Researchers at IBM’s Computational Biology Center have discovered a pattern in the hydrophobicity of soluble, globular proteins that they said could help validate computer simulations of protein structures.
In last week’s issue of the Proceedings of the National Academy of Sciences, IBM researcher David Silverman and his colleagues detailed the discovery of the pattern they found in the transition between hydrophobic amino acids on the inside of a protein to hydrophilic amino acids on the outside of a protein.
Using a mathematical construct called a second-order moment, Silverman first calculated the change in distribution of hydrophobicity for three different globular proteins. He then found that a ratio of two well-defined qualities was approximately the same for all three.
“I think at that point lightning struck,” said Silverman. “I had discovered what some mathematicians or physicists might call an invariant.”
The hydrophobic ratio, as Silverman termed it, turned out to be 0.75 with a standard deviation of 0.045 for 30 soluble, globular structures selected from the Protein Data Bank. Silverman also performed the calculation on 14 “decoys” to see if the method could discriminate bogus structures. He found that the decoys were so different from the native structures that hydrophobic ratios could not even be assigned to them.
The IBM team believes that such hydrophobicity profiling could serve as a relatively sensitive scoring function to judge the accuracy of protein structure prediction algorithms.
While there are a number of methods to grade structure prediction, such as those used in the annual CASP (critical assessment of techniques for protein structure prediction) competition at Lawrence Livermore National Laboratory, Silverman said that most of them require some knowledge of the native structure.

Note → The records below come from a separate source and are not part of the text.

(* ===== verification/NodeGatewayProofs.v ===== *)
(** * What the gateway guarantees

    Who gets a session, how often a challenge serves, what the events of a node may change,
    and that a signed offer is what the node executes. *)

From S2P Require Import Prelude Scheduler Connectors Readiness ConnectorStore ConnectorLifecycle.
From S2P Require Import ConnectorLifecycleProofs NodeSecurity NodeProtocol NodeAgent NodeAgentProofs.
From S2P Require Import NodeGateway.

(** ** Authentication *)

Section authentication.
Context `{PyLib} `{SqlEngine} `{NodeLib}.
Context (token_urlsafe : nat → string).

(** The [n]-th reading of the clock from here. *)
Definition clock_at (n : nat) (s : ControlPlane) : Z := clock (n + ls_clock (cp_store s)).

(** What a reply must be for a node to get a session with this challenge. *)
Definition genuine_reply (node_id public_key : string) (m : ProtocolMessage) (c : string)
    (s : ControlPlane) : Prop :=
  pm_type m = NodeProtocol.AUTHENTICATE ∧ pm_node_id m = node_id ∧
  (∃ expires, dict_get node_id (cp_challenges s) = Some (c, expires) ∧
              (clock_at 0 s < expires)%Z) ∧
  text_of "challenge" (pm_payload m) = c ∧
  dict_get c (purge (clock_at 2 s) (cp_nonces s)) = None ∧
  verify_bytes c (text_of "signature" (pm_payload m)) public_key = Ok tt.
(* @src runtime_v1/workers/reporting.py:82-102 build_worker_heartbeat *)
Definition build_worker_heartbeat (now : Z) (report : WorkerReport) (sequence : Z)
    (active_executions : list ActiveExecutionReport) (fencing_token : option Z)
    (runtime_faults : list string) (observed_at : option Z) : WorkerHeartbeat :=
  {| wh_worker_id := wr_worker_id report; wh_generation := wr_generation report;
     wh_sequence := sequence; wh_observed_at := default now observed_at;
     wh_capacity := wr_capacity report; wh_active_executions := active_executions;
     wh_harnesses := wr_harnesses report; wh_fencing_token := fencing_token;
     wh_runtime_faults := runtime_faults; wh_metadata := wr_metadata report |}.

(** ** Lease validation *)

(* @src runtime_v1/workers/reporting.py:21-25 LeaseValidationError *)
Definition LeaseValidationError (reason_code message : string) : exn :=
  Exn "LeaseValidationError" reason_code message.

(* @src runtime_v1/workers/reporting.py:108-110 WorkerLeaseValidator.__init__ *)
Record WorkerLeaseValidator := {
  wv_seen : gset string;
  wv_last_sequence : list (string * Z)
}.
Definition WorkerLeaseValidator_init : WorkerLeaseValidator :=
  {| wv_seen := ∅; wv_last_sequence := [] |}.
Lemma within_on_leases {A} n (m : nat → M LeaseService A) :
  within R (on_leases ticks leases set_leases n m).
Proof.
  unfold on_leases. apply (within_bind _); [auto|]. intros t. by apply within_zoom.
Qed.

Lemma within_run_codex prompt context :
  within R (run_codex OS ticks worker set_worker codex prompt context).
Proof.
  unfold run_codex. apply within_adapter_run; [typeclasses eauto|done| | |done].
  - within_steps.
  - intros f s. apply within_worker.
Qed.

Lemma within_git_stdout cwd args : within R (_git_stdout T cwd args).
Proof. unfold _git_stdout. within_steps. Qed.
#[local] Hint Resolve within_run_await within_on_leases within_run_codex within_git_stdout : within.

Lemma within_inspect p b w : within R (inspect_repository OS T p b w).
Proof. unfold inspect_repository. within_steps. Qed.

Lemma within_changed p before : within R (list_changed_files OS T p before).
Proof. unfold list_changed_files. within_steps. Qed.

Lemma within_is_cancelled t : within R (is_cancelled worker t).
Proof. unfold is_cancelled. within_steps. Qed.

Lemma within_note label : within on_state (modify_state (λ r : S * list string, (r.1, r.2 ++ [label]))).
Proof. intros [s l]. unfold on_state. simpl. reflexivity. Qed.
#[local] Hint Resolve within_inspect within_changed within_is_cancelled within_note : within.

Lemma within_emit label : within on_state (emit on_progress label).
Proof. unfold emit. within_steps. Qed.

Lemma within_beat h : within on_state (beat ticks leases set_leases h).
Proof. unfold beat. within_steps. Qed.
#[local] Hint Resolve within_emit within_beat : within.
(** The end of a task that was not completed: queued, rejected or failed. *)
(* @src runtime_v1/service.py:501-545 RuntimeService.route_task *)
Definition not_completed (task : RuntimeTaskRecord) (result : RoutedResult)
    (outcome : CompletionOutcome) : M St RuntimeTaskRecord :=
  let r := rr_result result in
  let offline := str_in "offline" (xr_message r) in
  let detail := F_detail (Some (if out_detail outcome == "" then xr_message r
                                else out_detail outcome)) in
  submission ← lift_res (py_dict (py_or (dget "submission" (xr_output r)) (PDict [])));
  let status := dget "status" submission in
  if (out_state outcome == BLOCKED) || (rr_status result == ES_BLOCKED) ||
     (negb (xr_ok r) && offline) then
    if py_eqb status (PStr "queued") || offline then
      at_ ← now;
      let blocked := model_copy [F_status RT_QUEUED; detail; F_updated_at at_] task in
      count (Increment C_queued);; save blocked;; mret blocked
    else save_copy [F_status RT_REJECTED; detail] task
  else if py_eqb status (PStr "rejected") then save_copy [F_status RT_REJECTED; detail] task
  else
    at_ ← now;
    let failed := model_copy [F_status RT_FAILED; detail; F_updated_at at_;
      F_backend (xr_backend_id r); F_harness (xr_harness_id r)] task in
    count (Increment C_failed);; save failed;; mret failed.
(* ===== verification/RuntimeServiceProofs.v ===== *)
(** * What the runtime service promises

    A task is only ever succeeded when the orchestrator holds a completed record of its
    execution. The proof follows the service with a preorder on its states, [step]: the
    operating system, git, the connectors and the backends are arbitrary within it, so that
    other requests of the process may run wherever the service waits. *)

From Stdlib Require Import Ascii SpecFloat.
From S2P Require Import Prelude TaskAnalysis CompletionModels Capabilities Policy Scheduler Leases.
From S2P Require Import Evidence Usage MissionGraph Orchestrator OrchestratorProofs.
From S2P Require Import CapabilityRouting Execution Router RouterProofs Coordinator.
From S2P Require Import Processes Harness Backends BackendsProofs Workers CodingWorker.
From S2P Require Import CodingWorkerProofs RuntimeStore RuntimeService.

(** ** The states *)

Section states.
Context {X : Type} `{PyLib}.
Local Abbreviation St := (RouterState (Runtime X)).
Implicit Types (s : St) (t : RuntimeTaskRecord).

Definition orch s : Orchestrator := ru_completion (st_world s).
Definition tasks_of s : list (string * RuntimeTaskRecord) := rs_tasks (ru_store (st_world s)).

(** The execution a task is judged by, as the code takes it. *)
Definition execution_of t : string := or_str (tk_execution_id t) (tk_task_id t).

(** A succeeded task has a completed record. *)
Definition vouched s t : Prop :=
  tk_status t = RT_SUCCEEDED → completed (orch s) (execution_of t).

(** The records are well formed, a task is kept under its id, and succeeded ones are vouched
    for. *)
Definition sound s : Prop :=
  store_inv (orch s) ∧
  ∀ id t, dict_get id (tasks_of s) = Some t → tk_task_id t = id ∧ vouched s t.

(** What an operation may do: it keeps the state sound and completed records completed. *)
Definition step s s' : Prop :=
  sound s → sound s' ∧ ∀ eid, completed (orch s) eid → completed (orch s') eid.

#[export] Instance step_preorder : PreOrder step.
Proof.
  split; [by intros s|]. intros s1 s2 s3 H12 H23 Hs.
  destruct (H12 Hs) as [Hs2 Hk2]. destruct (H23 Hs2) as [Hs3 Hk3]. auto.
Qed.

Lemma step_same s s' : store (orch s') = store (orch s) → tasks_of s' = tasks_of s → step s s'.
Proof.
  intros Ho Ht Hs. unfold sound, vouched, store_inv, completed in *. rewrite Ho, Ht. auto.
Qed.

(** ** The operations of the state *)

Lemma within_world : within step (world (X := X)).
Proof. unfold world. within_steps. Qed.
Lemma within_tick_step : within step (tick (W := Runtime X)).
Proof. intros s. by apply step_same. Qed.
Lemma within_on_cancel f : within step (on_cancel (W := Runtime X) f).
Proof. intros s. by apply step_same. Qed.
Lemma within_take n : within step (take (X := X) n).
Proof. intros s. by apply step_same. Qed.
#[local] Hint Resolve within_world within_tick_step within_on_cancel within_take : within.
Lemma within_now : within step (now (X := X)).
Proof. unfold now. within_steps. Qed.

(** A change that leaves the tasks and the records alone. *)
Lemma within_change (f : Runtime X → Runtime X) :
  (∀ w, ru_completion (f w) = ru_completion w) →
  (∀ w, rs_tasks (ru_store (f w)) = rs_tasks (ru_store w)) → within step (change f).
Proof.
  intros Ho Ht s. apply step_same; unfold orch, tasks_of; simpl; [by rewrite Ho|apply Ht].
Qed.
Lemma within_on_store f : (∀ r, rs_tasks (f r) = rs_tasks r) → within step (on_store (X := X) f).
Proof. intros Hf. apply within_change; [done|]. intros w. apply Hf. Qed.
Lemma within_count u : within step (count (X := X) u).
Proof. by apply within_change. Qed.
Lemma within_event id e : within step (event (X := X) id e).
Proof. by apply within_on_store. Qed.
Lemma within_task_of id : within step (task_of (X := X) id).
Proof. pose proof within_world. unfold task_of. within_steps. Qed.
#[local] Hint Resolve within_now within_count within_event within_task_of : within.
Lemma within_audit_step ev id p : within step (RuntimeService.audit (X := X) ev id p).
Proof.
  unfold RuntimeService.audit.
  apply (within_bind _); [apply within_tick_step|intros u].
  apply (within_bind _); [apply within_now|intros n]. by apply within_on_store.
Qed.
Lemma within_lease_part {A} (m : M LeaseService A) :
  within step (zoom (leases_of (X := X)) put_leases m).
Proof. apply within_zoom. intros s l. by apply step_same. Qed.
#[local] Hint Resolve within_audit_step within_lease_part : within.
Lemma within_leases {A} (m : Z → M LeaseService A) :
  within step (RuntimeService.on_leases (X := X) m).
Proof. unfold RuntimeService.on_leases. within_steps. Qed.
(* @src harnesses/registry.py:56-65 HarnessRegistry.resolve_id *)
Definition resolve_id (r : Registry) (name : string) : res string :=
  if removed_harness name && negb (rg_allow_test_harnesses r) then
    Raise (KeyError ("harness removed from production: " +:+ name))
  else match dict_get name (rg_aliases r) with
       | Some id => Ok id
       | None => Raise (KeyError ("unknown harness: " +:+ name))
       end.

(** [self._definitions[id]]. *)
(* @src harnesses/registry.py:67-68 HarnessRegistry.definition *)
Definition definition (r : Registry) (name : string) : res HarnessDefinition :=
  res_bind (resolve_id r name) (λ id,
    match dict_get id (rg_definitions r) with
    | Some d => Ok d
    | None => Raise (KeyError id)
    end).

(* @src harnesses/registry.py:73-84 HarnessRegistry.register *)
Definition register (a : HarnessAdapter) (replace : bool) (r : Registry) : res Registry :=
  let id := ad_id a in
  if removed_harness id && negb (rg_allow_test_harnesses r) then
    Raise (ValueError ("refusing to register removed/test-only harness in production " +:+
                       "registry: " +:+ id))
  else if negb (dict_has id (rg_definitions r)) then
    Raise (ValueError ("adapter has no harness definition: " +:+ id))
  else if dict_has id (rg_adapters r) && negb replace then
    Raise (ValueError ("adapter already registered: " +:+ id))
  else Ok {| rg_definitions := rg_definitions r; rg_aliases := rg_aliases r;
             rg_adapters := dict_set id a (rg_adapters r);
             rg_allow_test_harnesses := rg_allow_test_harnesses r |}.

(* @src harnesses/registry.py:86-93 HarnessRegistry.register_custom_definition *)
Definition register_custom_definition (d : HarnessDefinition) (r : Registry) : res Registry :=
  if removed_harness (hdf_id d) then
    Raise (ValueError ("forbidden harness id: " +:+ hdf_id d))
  else Ok {| rg_definitions := dict_set (hdf_id d) d (rg_definitions r);
             rg_aliases := foldl (λ l name, dict_set name (hdf_id d) l) (rg_aliases r)
                                 (hdf_id d :: hdf_aliases d);
             rg_adapters := rg_adapters r;
             rg_allow_test_harnesses := rg_allow_test_harnesses r |}.

(* @src harnesses/registry.py:53-54 HarnessRegistry.__init__ *)
Fixpoint register_all (adapters : list HarnessAdapter) (r : Registry) : res Registry :=
  match adapters with
  | [] => Ok r
  | a :: adapters => res_bind (register a false r) (register_all adapters)
  end.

The hydrophobicity ratio, Silverman said, could be used to verify the accuracy of a predicted structure whose native structure is not known. The computation itself takes only minutes per protein.
“This has enormous relevance in the field of proteomics,” said Ajay Royyuru, who heads up structural biology research at IBM Research. “Predicting protein structures is a key post-genomic activity because there are a lot of sequences for which we do not know the structure. Improving our ability to predict or even judge our predictions is certainly a very key activity.”
The work is complementary to IBM’s Blue Gene protein-folding project. Royyuru said the findings could guide the project in designing better functions or assessing whether a particular trajectory of folding is progressing correctly. He said that the apparent uniformity in arrangement of the amino acids could help researchers understand how and why a particular sequence folds into its final shape, but cautioned that the research is still in its early stages and it’s too soon to predict its full implications.
The team is now exploring how the ratio behaves as a function of molecular dynamics and folding and how well it serves as a scoring function compared to other scoring functions. They also intend to perform a complete characterization for all the protein structures in the PDB.
Royyuru said that the team intends to make the PDB characterization information available “once we get to the point where we have it available for lots of proteins in whatever manner is most appropriate, but it’s too early for us to say how that will be.”
Silverman has calculated the hydrophobic ratio for 47 globular proteins so far and is currently applying the method to transmembrane and ribosomal proteins to see how well the pattern holds up in other types of proteins.
“We have to check whether it works for all structures,” Silverman said. “I say, don’t worry. It’s going to work for everything. I haven’t seen one exception.”